23 décembre 2023

Le Coin de l’Economie – emploi – inflation – immobilier – taux d’intérêt

Remontée du chômage : quels effets ?

Avec le ralentissement de la croissance, le taux de chômage tend à remonter que ce soit en zone euro ou aux États-Unis. Même si cette hausse demeure, pour le moment, limitée, elle pourrait entraîner des conséquences sur le comportement des ménages et, éventuellement accentuer la dégradation de la conjoncture.

Avec le relèvement des taux directeurs des banques centrales, le processus de baisse du chômage constaté depuis la fin des confinements a pris fin avec, depuis le deuxième trimestre 2023, une légère tendance à une remontée. Le taux de chômage reste néanmoins à des niveaux historiquement bas, 3,7 % aux États-Unis en novembre et 6,5 % en octobre au sein de la zone euro. Aux États-Unis, il est de 0,2 point au-dessus de son point bas du mois de juillet. Pour la zone euro, il est stable mais, selon les pays, il peut être entre 0,2 et 0,3 point au-dessus du point bas atteint à la fin de l’année 2022 ou au début de l’année 2023. La proportion des entreprises rencontrant des difficultés pour recruter qui avait atteint un niveau historique en 2022 est en recul mais reste à des niveaux bien plus élevés qu’avant la zone euro.
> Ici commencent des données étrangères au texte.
(** * python_example.py: the environment reporter

    A shallow embedding of [src/python_example.py] (the function [main] and
    the module-level guard) and the properties of its output.

    The script reads a handful of facts from the running interpreter
    (attributes of the [sys] module, [os.getcwd()], the module globals
    [__file__] and [__name__]) and prints them.  Reads can fail (a missing
    attribute raises [AttributeError], a missing global raises [NameError],
    [os.getcwd()] raises [OSError] when the directory is gone), so the code is
    embedded in a state-and-exception monad over an explicit process state. *)

From Stdlib Require Import Ascii.
From stdpp Require Import gmap strings list fin_maps.

(** ** The process state *)

Inductive Exn : Type :=
| AttributeError (obj attr : string)
| NameError (name : string)
| OSError.

(** [sys_attrs] is the attribute dictionary of the [sys] module, [globals]
    the globals of the script's module.  [cwd] is what [os.getcwd()] would
    return ([None]: the call raises).  [environ], [files] and [sent] stand
    for the environment variables, the file system and the network traffic
    of the process.  [stdout] holds the text of each [print] call, oldest
    first. *)
Record World : Type := mkWorld {
  sys_attrs : gmap string string;
  globals : gmap string string;
  cwd : option string;
  environ : gmap string string;
  files : gmap string string;
  sent : list string;
  stdout : list string;
}.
La situation économique et le comportement des ménages face à l’évolution du marché du travail semblent différer de part et d’autre de l’Atlantique. Le pouvoir d’achat des salaires augmente en moyenne de 2 % aux États-Unis quand il est stable en zone euro. Aux États-Unis, le nombre de créations d’emplois demeure élevé, près de 200 000 en novembre, donnant ainsi un pouvoir de négociation aux salariés. En zone euro, il demeure plus faible d’autant plus que le ralentissement économique est plus marqué. Aux États-Unis, les employeurs recherchent des salariés quand en Europe, ils hésitent à licencier estimant qu’ils rencontreront des difficultés pour en trouver au moment de la reprise.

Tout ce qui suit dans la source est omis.